Please print the entries below exactly, from the line with "r ← open_file path kind;" through the line with "if bool_decide (Z.of_nat", including both of those lines and leaving out all others.

*** Data records

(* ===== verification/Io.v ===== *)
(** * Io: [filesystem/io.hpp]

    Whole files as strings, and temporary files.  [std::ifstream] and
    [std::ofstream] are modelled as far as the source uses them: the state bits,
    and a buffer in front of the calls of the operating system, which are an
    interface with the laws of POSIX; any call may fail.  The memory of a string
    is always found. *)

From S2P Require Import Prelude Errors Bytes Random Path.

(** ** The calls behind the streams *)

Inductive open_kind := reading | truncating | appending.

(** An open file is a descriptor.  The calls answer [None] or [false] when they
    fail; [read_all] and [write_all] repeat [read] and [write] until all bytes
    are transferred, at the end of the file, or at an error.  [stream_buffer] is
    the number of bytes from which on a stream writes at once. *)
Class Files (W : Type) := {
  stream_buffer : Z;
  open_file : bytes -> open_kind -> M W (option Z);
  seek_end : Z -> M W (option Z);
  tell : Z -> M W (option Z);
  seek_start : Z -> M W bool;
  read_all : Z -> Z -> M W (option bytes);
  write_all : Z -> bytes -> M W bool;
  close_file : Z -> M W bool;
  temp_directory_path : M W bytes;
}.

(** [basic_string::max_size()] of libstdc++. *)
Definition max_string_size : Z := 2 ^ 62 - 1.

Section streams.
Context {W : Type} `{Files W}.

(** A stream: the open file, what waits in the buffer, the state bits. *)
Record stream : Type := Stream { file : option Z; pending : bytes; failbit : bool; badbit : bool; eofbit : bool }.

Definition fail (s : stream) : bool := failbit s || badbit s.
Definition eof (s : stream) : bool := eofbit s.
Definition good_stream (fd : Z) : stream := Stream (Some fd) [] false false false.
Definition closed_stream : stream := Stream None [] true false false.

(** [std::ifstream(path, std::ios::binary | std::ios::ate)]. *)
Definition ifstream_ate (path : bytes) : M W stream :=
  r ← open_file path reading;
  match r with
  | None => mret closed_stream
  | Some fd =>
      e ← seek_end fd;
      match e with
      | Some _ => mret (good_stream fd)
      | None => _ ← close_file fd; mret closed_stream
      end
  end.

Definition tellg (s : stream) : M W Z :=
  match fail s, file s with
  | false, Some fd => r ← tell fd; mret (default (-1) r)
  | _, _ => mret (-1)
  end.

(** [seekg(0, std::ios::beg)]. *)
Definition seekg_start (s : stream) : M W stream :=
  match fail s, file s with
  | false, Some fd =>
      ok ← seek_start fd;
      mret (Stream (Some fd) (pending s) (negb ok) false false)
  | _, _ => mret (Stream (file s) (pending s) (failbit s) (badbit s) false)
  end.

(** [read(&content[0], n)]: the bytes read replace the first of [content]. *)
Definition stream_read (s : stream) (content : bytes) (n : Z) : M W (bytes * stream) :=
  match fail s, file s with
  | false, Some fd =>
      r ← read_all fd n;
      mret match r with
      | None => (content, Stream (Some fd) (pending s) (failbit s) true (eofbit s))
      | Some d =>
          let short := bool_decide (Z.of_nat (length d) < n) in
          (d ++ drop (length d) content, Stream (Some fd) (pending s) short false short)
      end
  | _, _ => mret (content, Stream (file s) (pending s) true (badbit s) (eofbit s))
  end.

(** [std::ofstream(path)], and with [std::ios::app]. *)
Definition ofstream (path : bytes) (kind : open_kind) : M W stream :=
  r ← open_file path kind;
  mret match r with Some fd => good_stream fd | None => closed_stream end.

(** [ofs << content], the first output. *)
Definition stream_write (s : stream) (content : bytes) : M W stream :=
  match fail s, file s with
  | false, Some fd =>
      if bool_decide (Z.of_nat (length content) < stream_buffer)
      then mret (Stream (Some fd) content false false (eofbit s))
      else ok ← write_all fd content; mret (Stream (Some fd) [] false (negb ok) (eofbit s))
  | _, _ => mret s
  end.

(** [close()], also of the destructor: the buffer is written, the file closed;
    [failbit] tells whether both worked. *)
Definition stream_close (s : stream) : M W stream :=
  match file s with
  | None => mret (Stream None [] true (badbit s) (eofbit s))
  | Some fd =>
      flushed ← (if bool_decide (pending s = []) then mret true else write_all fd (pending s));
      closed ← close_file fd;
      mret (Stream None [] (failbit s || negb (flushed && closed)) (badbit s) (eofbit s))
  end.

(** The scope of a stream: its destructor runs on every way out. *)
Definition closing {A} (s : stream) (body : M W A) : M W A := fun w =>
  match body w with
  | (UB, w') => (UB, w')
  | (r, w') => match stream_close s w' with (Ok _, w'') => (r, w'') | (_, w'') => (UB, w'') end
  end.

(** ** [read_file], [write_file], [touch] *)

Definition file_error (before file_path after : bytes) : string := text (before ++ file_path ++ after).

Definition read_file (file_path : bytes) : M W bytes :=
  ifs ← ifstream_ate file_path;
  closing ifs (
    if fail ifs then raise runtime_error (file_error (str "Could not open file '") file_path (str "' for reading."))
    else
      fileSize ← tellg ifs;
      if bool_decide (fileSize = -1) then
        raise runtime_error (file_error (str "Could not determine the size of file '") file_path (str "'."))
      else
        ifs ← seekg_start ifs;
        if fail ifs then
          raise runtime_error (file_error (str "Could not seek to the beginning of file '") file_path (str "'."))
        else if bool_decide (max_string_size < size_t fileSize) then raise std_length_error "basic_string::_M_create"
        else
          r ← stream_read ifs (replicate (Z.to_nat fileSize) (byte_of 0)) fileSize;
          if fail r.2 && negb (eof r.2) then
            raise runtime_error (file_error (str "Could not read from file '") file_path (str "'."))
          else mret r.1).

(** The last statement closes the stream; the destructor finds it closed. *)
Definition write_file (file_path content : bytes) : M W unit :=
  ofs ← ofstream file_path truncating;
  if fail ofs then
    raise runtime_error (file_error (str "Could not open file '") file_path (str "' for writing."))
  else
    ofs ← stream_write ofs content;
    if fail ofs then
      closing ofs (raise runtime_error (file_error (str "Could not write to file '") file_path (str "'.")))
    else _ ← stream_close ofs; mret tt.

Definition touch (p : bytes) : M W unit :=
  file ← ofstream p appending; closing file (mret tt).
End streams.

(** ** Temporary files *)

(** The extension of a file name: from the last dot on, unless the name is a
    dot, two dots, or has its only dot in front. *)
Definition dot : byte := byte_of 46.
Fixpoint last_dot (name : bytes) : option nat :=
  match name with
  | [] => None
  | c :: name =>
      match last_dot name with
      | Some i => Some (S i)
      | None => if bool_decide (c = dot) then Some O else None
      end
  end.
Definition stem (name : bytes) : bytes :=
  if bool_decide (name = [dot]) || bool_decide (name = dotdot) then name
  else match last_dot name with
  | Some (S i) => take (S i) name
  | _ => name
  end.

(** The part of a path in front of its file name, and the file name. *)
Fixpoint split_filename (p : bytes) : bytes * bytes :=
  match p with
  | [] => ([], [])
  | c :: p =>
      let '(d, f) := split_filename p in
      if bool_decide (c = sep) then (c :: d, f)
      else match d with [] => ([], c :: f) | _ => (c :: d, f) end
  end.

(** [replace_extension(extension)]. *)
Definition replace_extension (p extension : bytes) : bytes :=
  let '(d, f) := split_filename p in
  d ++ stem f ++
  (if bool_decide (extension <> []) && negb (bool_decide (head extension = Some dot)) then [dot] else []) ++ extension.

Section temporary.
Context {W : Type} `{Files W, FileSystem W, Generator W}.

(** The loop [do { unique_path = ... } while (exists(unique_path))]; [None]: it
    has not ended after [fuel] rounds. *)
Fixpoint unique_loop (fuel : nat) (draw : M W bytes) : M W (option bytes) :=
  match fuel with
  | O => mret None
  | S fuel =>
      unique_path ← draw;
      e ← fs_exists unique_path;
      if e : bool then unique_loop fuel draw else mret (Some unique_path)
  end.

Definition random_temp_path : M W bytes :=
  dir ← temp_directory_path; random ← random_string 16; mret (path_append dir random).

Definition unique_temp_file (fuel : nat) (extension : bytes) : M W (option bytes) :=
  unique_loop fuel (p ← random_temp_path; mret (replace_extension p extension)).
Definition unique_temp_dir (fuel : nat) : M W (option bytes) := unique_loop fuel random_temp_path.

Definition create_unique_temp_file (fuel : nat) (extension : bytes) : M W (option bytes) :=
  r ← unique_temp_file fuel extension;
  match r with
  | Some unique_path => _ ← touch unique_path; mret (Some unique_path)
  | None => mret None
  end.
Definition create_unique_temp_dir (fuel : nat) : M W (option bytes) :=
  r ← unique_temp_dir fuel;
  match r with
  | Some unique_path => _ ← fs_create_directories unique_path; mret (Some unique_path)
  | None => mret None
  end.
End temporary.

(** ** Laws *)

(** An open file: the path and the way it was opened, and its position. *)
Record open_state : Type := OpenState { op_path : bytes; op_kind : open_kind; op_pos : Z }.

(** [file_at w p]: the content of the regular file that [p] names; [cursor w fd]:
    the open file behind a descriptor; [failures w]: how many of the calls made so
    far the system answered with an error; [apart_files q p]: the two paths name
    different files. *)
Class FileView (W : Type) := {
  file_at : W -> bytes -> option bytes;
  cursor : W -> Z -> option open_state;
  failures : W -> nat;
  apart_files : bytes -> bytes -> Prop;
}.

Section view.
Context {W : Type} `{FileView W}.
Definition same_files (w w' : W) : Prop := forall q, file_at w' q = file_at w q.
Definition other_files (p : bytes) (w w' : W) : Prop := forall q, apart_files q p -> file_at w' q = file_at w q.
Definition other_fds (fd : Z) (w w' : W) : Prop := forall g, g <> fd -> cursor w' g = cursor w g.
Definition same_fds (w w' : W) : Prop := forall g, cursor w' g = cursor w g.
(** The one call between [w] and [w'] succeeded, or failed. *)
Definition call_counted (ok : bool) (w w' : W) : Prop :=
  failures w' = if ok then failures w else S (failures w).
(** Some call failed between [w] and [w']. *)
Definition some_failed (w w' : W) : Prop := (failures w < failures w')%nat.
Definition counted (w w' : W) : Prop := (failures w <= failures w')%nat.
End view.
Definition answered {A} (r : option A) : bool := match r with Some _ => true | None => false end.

******
*** Data records

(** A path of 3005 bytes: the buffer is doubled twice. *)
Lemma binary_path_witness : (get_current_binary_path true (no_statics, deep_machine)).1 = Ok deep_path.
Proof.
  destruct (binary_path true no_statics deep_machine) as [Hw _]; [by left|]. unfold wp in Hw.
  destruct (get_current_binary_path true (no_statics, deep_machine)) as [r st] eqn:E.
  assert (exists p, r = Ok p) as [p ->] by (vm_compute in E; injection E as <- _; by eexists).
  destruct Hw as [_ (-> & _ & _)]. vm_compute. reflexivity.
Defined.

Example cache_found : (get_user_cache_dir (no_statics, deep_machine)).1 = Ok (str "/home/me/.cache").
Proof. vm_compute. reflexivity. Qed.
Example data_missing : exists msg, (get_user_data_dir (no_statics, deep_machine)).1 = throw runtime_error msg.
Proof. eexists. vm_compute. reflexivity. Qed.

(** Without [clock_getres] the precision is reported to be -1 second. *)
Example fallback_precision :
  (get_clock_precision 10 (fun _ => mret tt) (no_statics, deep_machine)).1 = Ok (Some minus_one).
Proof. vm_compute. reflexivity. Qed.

******
*** Data records

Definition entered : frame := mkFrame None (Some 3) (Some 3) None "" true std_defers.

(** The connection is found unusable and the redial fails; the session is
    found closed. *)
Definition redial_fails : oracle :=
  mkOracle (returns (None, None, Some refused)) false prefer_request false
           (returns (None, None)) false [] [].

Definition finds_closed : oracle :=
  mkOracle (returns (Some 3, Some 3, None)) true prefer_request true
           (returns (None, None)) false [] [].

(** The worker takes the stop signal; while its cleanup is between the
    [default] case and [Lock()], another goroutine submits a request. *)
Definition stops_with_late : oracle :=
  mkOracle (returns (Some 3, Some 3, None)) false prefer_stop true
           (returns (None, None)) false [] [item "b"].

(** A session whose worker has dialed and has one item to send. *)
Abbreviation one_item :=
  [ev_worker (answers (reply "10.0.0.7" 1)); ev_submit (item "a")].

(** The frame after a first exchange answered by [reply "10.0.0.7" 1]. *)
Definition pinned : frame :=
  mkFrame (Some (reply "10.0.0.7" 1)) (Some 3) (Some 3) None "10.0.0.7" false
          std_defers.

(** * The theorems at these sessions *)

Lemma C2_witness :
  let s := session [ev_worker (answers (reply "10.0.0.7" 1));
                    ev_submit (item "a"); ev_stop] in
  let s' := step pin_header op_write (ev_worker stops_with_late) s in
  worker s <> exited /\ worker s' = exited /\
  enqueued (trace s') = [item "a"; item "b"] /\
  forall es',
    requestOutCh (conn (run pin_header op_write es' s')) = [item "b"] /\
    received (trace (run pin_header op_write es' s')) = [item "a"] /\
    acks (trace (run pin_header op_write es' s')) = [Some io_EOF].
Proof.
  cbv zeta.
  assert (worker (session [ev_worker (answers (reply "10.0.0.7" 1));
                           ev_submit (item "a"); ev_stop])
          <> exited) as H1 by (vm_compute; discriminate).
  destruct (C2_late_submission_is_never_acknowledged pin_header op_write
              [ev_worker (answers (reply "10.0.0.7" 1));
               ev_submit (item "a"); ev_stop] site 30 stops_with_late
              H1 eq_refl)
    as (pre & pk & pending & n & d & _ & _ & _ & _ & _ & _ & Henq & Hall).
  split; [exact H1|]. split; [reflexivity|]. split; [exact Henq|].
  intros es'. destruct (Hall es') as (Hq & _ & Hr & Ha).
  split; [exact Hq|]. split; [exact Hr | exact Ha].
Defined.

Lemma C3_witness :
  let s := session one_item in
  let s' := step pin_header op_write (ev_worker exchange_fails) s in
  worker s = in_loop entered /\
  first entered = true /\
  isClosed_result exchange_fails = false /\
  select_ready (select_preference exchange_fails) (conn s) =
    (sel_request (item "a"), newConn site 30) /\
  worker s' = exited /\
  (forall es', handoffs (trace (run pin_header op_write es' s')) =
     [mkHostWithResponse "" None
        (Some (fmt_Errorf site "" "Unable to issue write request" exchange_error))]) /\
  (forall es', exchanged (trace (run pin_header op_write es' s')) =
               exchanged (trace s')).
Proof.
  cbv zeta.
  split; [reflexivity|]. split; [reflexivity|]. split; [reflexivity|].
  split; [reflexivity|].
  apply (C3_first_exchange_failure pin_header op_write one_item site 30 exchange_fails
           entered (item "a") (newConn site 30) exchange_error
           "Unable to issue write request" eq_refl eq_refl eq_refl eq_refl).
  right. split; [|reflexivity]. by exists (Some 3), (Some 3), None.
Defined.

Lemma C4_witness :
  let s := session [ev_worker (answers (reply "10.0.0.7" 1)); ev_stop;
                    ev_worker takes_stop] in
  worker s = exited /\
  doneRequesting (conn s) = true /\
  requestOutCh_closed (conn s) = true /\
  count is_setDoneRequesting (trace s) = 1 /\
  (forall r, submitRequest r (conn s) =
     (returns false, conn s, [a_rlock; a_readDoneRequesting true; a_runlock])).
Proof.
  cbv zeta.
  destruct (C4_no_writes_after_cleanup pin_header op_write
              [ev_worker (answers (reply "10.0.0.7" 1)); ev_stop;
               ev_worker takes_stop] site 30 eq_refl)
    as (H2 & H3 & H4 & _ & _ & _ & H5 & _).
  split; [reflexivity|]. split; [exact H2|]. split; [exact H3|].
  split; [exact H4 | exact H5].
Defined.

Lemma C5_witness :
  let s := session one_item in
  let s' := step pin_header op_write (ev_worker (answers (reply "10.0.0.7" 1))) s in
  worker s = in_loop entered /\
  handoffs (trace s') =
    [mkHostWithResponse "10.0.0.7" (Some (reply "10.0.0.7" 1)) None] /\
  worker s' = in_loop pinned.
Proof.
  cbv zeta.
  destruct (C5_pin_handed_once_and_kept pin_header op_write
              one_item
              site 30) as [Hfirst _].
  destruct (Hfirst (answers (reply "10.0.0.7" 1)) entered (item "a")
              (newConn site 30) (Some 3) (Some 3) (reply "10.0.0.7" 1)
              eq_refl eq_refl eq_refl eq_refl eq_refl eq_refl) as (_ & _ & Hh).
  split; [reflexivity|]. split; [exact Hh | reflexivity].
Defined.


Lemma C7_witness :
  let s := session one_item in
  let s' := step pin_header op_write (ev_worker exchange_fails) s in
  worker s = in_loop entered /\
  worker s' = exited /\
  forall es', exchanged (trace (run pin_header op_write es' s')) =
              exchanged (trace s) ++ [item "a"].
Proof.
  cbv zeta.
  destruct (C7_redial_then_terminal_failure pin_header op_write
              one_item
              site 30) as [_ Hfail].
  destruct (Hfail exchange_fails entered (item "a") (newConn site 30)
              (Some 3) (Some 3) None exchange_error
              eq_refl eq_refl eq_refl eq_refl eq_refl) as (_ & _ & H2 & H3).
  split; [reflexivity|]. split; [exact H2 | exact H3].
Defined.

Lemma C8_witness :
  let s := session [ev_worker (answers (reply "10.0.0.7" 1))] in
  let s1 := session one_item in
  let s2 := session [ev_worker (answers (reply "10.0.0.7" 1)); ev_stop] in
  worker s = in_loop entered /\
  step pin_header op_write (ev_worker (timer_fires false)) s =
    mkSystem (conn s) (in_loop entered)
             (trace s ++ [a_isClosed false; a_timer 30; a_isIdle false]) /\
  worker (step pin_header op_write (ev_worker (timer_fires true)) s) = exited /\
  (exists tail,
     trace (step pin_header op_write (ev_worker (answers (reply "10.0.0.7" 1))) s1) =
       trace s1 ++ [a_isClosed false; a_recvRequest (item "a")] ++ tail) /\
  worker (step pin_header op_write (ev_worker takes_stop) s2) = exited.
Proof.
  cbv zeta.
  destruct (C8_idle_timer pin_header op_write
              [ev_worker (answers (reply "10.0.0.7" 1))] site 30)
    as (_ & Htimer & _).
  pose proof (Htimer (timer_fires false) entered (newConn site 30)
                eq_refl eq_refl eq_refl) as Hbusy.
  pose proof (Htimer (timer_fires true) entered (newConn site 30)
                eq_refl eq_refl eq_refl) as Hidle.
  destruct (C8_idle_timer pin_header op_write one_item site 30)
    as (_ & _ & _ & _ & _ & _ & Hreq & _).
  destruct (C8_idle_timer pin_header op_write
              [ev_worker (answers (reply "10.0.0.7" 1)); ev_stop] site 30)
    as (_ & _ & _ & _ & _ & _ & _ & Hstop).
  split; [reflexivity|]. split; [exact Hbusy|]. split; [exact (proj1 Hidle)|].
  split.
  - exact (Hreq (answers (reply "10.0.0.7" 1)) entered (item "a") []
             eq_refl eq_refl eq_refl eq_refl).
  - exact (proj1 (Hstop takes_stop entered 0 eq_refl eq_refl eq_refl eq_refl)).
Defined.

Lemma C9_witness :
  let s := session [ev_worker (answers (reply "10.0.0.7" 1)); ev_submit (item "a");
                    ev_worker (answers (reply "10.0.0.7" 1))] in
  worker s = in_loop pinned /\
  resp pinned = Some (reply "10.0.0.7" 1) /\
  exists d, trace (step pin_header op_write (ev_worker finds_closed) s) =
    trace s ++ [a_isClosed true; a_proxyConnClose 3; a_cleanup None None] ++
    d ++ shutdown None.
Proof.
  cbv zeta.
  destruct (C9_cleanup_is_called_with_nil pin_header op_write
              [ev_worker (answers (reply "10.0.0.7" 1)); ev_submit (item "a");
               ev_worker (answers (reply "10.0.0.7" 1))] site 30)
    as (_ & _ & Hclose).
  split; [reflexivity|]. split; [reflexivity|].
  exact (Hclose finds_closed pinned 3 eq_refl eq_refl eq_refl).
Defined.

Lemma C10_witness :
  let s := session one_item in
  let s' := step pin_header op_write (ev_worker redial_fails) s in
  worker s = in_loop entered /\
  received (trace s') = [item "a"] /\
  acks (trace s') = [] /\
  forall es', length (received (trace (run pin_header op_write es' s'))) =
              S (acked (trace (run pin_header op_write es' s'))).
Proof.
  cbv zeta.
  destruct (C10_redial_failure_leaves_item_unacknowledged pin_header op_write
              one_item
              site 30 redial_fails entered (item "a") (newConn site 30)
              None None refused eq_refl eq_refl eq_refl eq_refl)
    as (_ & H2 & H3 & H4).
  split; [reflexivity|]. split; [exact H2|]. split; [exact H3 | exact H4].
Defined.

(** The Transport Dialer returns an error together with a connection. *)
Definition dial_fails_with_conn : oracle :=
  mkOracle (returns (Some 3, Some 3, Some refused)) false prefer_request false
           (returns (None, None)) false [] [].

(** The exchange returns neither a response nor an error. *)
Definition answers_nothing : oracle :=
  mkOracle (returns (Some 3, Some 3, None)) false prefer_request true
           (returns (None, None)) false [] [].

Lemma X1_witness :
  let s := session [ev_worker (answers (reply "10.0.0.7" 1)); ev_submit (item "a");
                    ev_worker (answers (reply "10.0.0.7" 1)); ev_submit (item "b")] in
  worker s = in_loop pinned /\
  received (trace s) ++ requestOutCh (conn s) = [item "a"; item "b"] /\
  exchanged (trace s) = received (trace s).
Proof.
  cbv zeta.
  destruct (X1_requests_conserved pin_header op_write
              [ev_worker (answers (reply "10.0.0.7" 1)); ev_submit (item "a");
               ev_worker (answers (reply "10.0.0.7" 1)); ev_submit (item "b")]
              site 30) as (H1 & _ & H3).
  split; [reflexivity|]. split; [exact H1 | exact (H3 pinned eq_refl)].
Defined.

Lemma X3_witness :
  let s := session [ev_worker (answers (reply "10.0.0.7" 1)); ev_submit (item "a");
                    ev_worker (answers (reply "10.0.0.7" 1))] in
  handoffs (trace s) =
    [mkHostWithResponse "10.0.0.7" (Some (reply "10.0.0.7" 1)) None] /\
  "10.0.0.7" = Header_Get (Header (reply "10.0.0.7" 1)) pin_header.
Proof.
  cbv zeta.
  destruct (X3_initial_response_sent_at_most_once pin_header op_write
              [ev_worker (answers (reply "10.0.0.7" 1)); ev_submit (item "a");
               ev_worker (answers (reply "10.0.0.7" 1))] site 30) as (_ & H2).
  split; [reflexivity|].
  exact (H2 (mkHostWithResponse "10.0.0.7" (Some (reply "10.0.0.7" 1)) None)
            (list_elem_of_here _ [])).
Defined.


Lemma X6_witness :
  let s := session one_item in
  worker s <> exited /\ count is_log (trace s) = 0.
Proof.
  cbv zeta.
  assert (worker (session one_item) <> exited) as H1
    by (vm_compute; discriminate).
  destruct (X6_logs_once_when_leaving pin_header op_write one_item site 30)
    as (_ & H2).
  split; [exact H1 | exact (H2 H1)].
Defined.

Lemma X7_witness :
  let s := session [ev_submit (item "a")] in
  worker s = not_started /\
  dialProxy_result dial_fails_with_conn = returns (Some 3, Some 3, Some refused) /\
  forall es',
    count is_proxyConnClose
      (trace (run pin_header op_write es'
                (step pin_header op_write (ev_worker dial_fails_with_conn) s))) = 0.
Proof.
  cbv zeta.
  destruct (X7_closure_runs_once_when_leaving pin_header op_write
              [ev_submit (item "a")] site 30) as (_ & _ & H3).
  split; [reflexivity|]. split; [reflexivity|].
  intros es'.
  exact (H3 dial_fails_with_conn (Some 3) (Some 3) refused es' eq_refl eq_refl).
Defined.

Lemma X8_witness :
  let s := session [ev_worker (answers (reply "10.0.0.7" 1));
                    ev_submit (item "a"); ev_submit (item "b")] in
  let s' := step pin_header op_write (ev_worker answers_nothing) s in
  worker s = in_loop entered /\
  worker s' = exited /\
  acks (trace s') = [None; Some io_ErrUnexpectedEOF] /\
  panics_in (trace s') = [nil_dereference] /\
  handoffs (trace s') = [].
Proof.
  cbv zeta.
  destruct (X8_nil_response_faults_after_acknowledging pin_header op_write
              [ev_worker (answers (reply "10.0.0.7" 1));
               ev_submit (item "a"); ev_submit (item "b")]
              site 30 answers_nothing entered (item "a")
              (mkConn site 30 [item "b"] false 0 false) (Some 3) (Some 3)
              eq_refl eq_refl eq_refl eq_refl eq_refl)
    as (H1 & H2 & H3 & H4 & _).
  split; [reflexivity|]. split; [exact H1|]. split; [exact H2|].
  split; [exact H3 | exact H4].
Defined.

******

:: Result for this exercise ::
  r ← open_file path kind;
  mret match r with Some fd => good_stream fd | None => closed_stream end.

(** [ofs << content], the first output. *)
Definition stream_write (s : stream) (content : bytes) : M W stream :=
  match fail s, file s with
  | false, Some fd =>
      if bool_decide (Z.of_nat (length content) < stream_buffer)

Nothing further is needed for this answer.